3 levels model with random slope in R I'd like to estimate a 3 level model (years clustered in districts clustered in counties) on  the Leyland data (Mortality in England and Wales, 1979-1992 An Introduction to Multilevel Modelling using MlwiN) using R.
I have 3 predictors (year79 (at level 1), year792 (at level 1), and family(at level 2)).
year792 is just the square of year79.
I'd like to vary the slope of year between units at the third level (county).
I used the following code but I'm not sure it is correct:
fit7<-lmer(smr ~ year79 + year792 + family + (1 |county/district ) + (year79 |county), data=Imdp, REML=FALSE)

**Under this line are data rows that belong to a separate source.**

(** The run after the submission of [id]. *)
Lemma run_after_submission id ws es : forall s,
  one_retry id s -> never_submitted id es s -> orderly id ws es s ->
  length (filter (answers_to id ws) (run es s).2) <= 1.
Proof.
  induction es as [| [now e] es IH]; intros s Ho Hs Hord; [simpl; lia |].
  pose proof Hs as [Hs1 Hrest]. destruct Hord as (Hresp & Hne & Hord).
  assert (forall s1 o1,
            step now e s = (s1, o1) -> inert id s s1 o1 ->
            length (filter (answers_to id ws) (run ((now, e) :: es) s).2) <= 1)
    as Hinert.
  { intros s1 o1 E (T & _ & O). cbn [run]. rewrite E in *.
    cbn [fst] in Hrest, Hord.
    specialize (IH s1 (one_retry_inert id s s1 T Ho) Hrest Hord).
    destruct (run es s1) as [s2 o2]. cbn [fst snd] in *.
    rewrite filter_app, length_app.
    rewrite (filter_answers_to_nil id ws o1 (benign_filter id o1 O)).
    simpl. exact IH. }
  assert (~ retry_armed id s ->
          length (filter (answers_to id ws) (run ((now, e) :: es) s).2) <= 1)
    as Hquiet.
  { intros Hq. etransitivity; [apply filter_answers_to_le |].
    by apply run_at_most_one. }
  destruct e as [cid | w cid frame | w cid | | tid].
  - apply (Hinert _ _ (surjective_pairing _)), onConnection_inert.
  - destruct frame as [| | role | m].
    + apply (Hinert _ _ eq_refl), handlePongResponse_inert.
    + apply (Hinert _ _ eq_refl).
      apply inert_same; [done | done |]. by apply benign_send.
    + apply (Hinert _ _ (surjective_pairing _)).
      apply handleClientIdentification_inert.
    + destruct (sockets s !! w ≫= clientType) as [[|] |] eqn:E.
      * assert (m_id m <> id) as Hd by (intros Hm; apply Hs1; by split).
        apply (Hinert _ _ (surjective_pairing _)).
        cbn [step onMessage]. rewrite E.
        destruct (_ && _); [by apply handleXfetchRequest_inert |].
        by apply inert_same; [| | apply benign_nil].
      * destruct (decide (m_id m = id)) as [Hm | Hd].
        { apply Hquiet, Hresp. by split. }
        apply (Hinert _ _ (surjective_pairing _)).
        cbn [step onMessage]. rewrite E.
        by apply handleExtensionResponse_inert.
      * apply (Hinert _ _ (surjective_pairing _)).
        cbn [step onMessage]. rewrite E.
        by apply inert_same; [| | apply benign_nil].
  - apply (Hinert _ _ (surjective_pairing _)), onClose_inert.
  - apply (Hinert _ _ (surjective_pairing _)), heartbeatTick_inert.
  - destruct (timers s !! tid) as [[d body] |] eqn:E.
    2:{ apply (Hinert _ _ (surjective_pairing _)).
        apply fireTimer_inert_other. intros d m w c n H. congruence. }
    destruct body as [m w c n | role c].
    2:{ apply (Hinert _ _ (surjective_pairing _)).
        apply fireTimer_inert_other. intros d' m w c' n H. congruence. }
    destruct (decide (m_id m = id)) as [Hm | Hd].
    2:{ apply (Hinert _ _ (surjective_pairing _)).
        apply fireTimer_inert_other. intros d' m' w' c' n' H.
        rewrite E in H. by injection H as _ <- _ _ _. }
    cbn [run step] in *. unfold fireTimer in *. rewrite E in *.
    unfold retryFired in *.
    set (s0 := set_queue (delete (m_id m)) (clearTimeout tid s)) in *.
    assert (~ retry_armed id s0) as Hq0.
    { intros (t & d' & m' & w' & c' & n' & Ht & Hm').
      cbn in Ht. rewrite lookup_delete in Ht.
      destruct (decide (tid = t)) as [-> | Hdt]; [discriminate Ht |].
      apply Hdt. exact (Ho tid t d d' m m' w w' c c' n n' E Hm Ht Hm'). }
    pose proof (validate_verdict id ws now m w c (n + 1) s0 Hm Hq0 Hne) as Hv.
    cbv zeta in Hv.
    destruct (validateExtensionClients now m w c (n + 1) s0) as [s1 o1].
    cbn [fst snd] in *.
    pose proof (run_without_entry id es s1) as Hw.
    specialize (IH s1).
    destruct (run es s1) as [s2 o2]. cbn [fst snd] in *.
    apply (after_verdict id ws s1 o1 o2); [| | exact Hv].
    + intros Ho1. by apply IH.
    + intros Hq1 Hn1. by apply Hw.
Qed.

(** The run from a state in which [id] is unknown. *)
Lemma run_from_submission id ws es : forall s,
  pendingRequests s !! id = None -> ~ retry_armed id s ->
  submitted_once id es s -> orderly id ws es s ->
  length (filter (answers_to id ws) (run es s).2) <= 1.
Proof.
  induction es as [| [now e] es IH]; intros s Hn Hq Hs Hord; [simpl; lia |].
  destruct Hord as (_ & Hne & Hord).
  destruct Hs as [[Hs Hrest] | [Hs Hrest]].
  - destruct (step_answers id now e s Hq Hs) as (Hq' & Hp & _ & _).
    destruct (Hp Hn) as [Hn' Hf]. cbn [run].
    specialize (IH (step now e s).1 Hn' Hq' Hrest Hord).
    destruct (step now e s) as [s1 o1]. cbn [fst snd] in *.
    destruct (run es s1) as [s2 o2]. cbn [fst snd] in *.
    rewrite filter_app, length_app, (filter_answers_to_nil id ws o1 Hf).
    simpl. exact IH.
  - destruct e as [cid | w cid [| | role | m] | w cid | | tid];
      try contradiction.
    destruct Hs as [Hm Hrole].
    cbn [run step onMessage] in *. rewrite Hrole in *.
    destruct (Js.truthy (m_url m) && Js.truthy (m_options m)).
    + unfold handleXfetchRequest in *.
      match goal with
      | |- context [validateExtensionClients now m w cid 0 ?s2] =>
          set (s0 := s2) in *
      end.
      pose proof (validate_verdict id ws now m w cid 0 s0 Hm Hq Hne) as Hv.
      cbv zeta in Hv.
      destruct (validateExtensionClients now m w cid 0 s0) as [s1 o1].
      cbn [fst snd] in *.
      pose proof (run_without_entry id es s1) as Hw.
      pose proof (run_after_submission id ws es s1) as Ha.
      destruct (run es s1) as [s2 o2]. cbn [fst snd] in *.
      apply (after_verdict id ws s1 o1 o2); [| | exact Hv].
      * intros Ho1. by apply Ha.
      * intros Hq1 Hn1. by apply Hw.
    + cbn [fst snd] in *.
      pose proof (run_without_entry id es s Hq Hrest Hn) as Hw.
      destruct (run es s) as [s2 o2]. cbn [fst snd app] in *.
      rewrite (filter_answers_to_nil id ws o2 Hw). simpl. lia.
Qed.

 A: I think you overlooked that (1 | county/district) and (year79 | county), which is the same as ( 1 + year79 | county) both specify a random intercept for county.
Try this instead:
fit <- lmer(smr ~ year79 + year792 + family +
                  (1 | county/district) + (0 + year79 | county),
            data=Imdp, REML=FALSE)

This fits a random effects model, with fixed effects for year79, year792, and family. As random effects, there are intercepts for each county and each interaction between county and district (1 | county/district expands to (1 | county) + (1 | county:district), reflecting that each district is nested within one of several counties. As a further random effects, the slope of year79 is allowed to vary per county. It is assumed that the random slope of year79 per county and the intercept per county are not correlated.
The thing to bear in mind is, that, given the data, other models are also possible. I think it helps to spell out and describe in detail a model, and then compare if this is actually what you want.
If you really, as you write, only want to allow the slopes of year79 to vary by county, with no individual intercept per county, than this would be specified as followed:
fit2 <- lmer(smr ~ year89 + year792 + family + (0 + year79 | county),
             data = Imdp, REML=FALSE)

However, it will almost always make sense to include a random intercept as well, both from a data viewpoint and from a model testing viewpoint.